Items listed in a dataset:
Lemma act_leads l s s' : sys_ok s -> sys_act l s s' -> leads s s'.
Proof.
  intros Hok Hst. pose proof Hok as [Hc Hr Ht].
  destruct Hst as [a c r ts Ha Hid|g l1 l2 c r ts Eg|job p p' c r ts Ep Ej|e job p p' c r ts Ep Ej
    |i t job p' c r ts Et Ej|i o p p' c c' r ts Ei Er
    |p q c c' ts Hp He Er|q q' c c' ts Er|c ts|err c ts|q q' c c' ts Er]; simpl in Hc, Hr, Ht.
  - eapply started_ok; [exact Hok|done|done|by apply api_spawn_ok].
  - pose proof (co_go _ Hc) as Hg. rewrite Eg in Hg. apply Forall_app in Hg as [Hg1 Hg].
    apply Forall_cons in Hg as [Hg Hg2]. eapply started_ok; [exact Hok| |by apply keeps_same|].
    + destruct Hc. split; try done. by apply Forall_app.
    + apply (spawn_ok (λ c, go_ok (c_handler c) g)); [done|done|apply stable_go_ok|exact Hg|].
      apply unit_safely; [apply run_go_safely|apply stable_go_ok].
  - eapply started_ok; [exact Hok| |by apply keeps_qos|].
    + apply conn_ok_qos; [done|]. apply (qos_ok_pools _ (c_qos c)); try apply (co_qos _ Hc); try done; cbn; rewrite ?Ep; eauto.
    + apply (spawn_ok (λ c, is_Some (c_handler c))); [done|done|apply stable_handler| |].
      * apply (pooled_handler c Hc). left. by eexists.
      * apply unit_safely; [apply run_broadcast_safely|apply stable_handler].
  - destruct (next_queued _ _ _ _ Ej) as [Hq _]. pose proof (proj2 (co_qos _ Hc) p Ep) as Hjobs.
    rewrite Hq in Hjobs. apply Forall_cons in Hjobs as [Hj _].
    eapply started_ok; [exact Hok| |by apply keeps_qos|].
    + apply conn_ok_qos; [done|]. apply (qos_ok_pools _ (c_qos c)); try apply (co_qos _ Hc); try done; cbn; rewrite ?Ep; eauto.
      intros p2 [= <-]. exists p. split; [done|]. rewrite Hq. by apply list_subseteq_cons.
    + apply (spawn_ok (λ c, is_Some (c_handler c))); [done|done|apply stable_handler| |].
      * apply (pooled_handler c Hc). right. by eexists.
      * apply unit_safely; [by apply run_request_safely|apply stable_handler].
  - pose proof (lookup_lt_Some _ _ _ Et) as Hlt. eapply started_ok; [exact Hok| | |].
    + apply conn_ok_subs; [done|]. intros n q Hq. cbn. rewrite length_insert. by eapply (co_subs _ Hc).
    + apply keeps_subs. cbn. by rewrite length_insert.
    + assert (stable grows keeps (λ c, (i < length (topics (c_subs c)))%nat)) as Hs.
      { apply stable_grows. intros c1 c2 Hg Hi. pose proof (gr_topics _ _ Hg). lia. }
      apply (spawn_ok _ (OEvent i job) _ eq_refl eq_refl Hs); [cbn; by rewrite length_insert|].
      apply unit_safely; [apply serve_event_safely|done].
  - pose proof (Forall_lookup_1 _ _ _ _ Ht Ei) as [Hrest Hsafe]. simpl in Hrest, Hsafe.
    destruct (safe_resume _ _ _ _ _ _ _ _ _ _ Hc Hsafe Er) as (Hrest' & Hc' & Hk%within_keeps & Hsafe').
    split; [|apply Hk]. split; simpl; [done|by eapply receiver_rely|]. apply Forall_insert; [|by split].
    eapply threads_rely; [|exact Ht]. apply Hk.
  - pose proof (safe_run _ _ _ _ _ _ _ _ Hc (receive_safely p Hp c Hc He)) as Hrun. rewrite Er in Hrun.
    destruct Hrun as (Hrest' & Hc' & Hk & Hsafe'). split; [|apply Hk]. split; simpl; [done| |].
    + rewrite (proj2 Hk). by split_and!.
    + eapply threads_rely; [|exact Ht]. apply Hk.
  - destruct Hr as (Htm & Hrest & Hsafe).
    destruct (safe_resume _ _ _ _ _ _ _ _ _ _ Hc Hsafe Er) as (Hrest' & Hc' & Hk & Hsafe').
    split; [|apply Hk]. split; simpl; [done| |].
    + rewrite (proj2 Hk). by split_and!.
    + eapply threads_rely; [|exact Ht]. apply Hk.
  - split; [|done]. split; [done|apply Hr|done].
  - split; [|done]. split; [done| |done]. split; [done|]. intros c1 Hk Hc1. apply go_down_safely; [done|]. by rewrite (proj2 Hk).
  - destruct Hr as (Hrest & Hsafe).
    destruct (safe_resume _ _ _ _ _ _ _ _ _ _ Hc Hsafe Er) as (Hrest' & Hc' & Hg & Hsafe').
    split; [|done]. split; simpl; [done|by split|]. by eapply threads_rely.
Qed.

Exercise prompt
Write the opening line of the data above and every line after it, exactly, stopping once you have written the line with "c' r ts Ei Er".

Reply
Lemma act_leads l s s' : sys_ok s -> sys_act l s s' -> leads s s'.
Proof.
  intros Hok Hst. pose proof Hok as [Hc Hr Ht].
  destruct Hst as [a c r ts Ha Hid|g l1 l2 c r ts Eg|job p p' c r ts Ep Ej|e job p p' c r ts Ep Ej
    |i t job p' c r ts Et Ej|i o p p' c c' r ts Ei Er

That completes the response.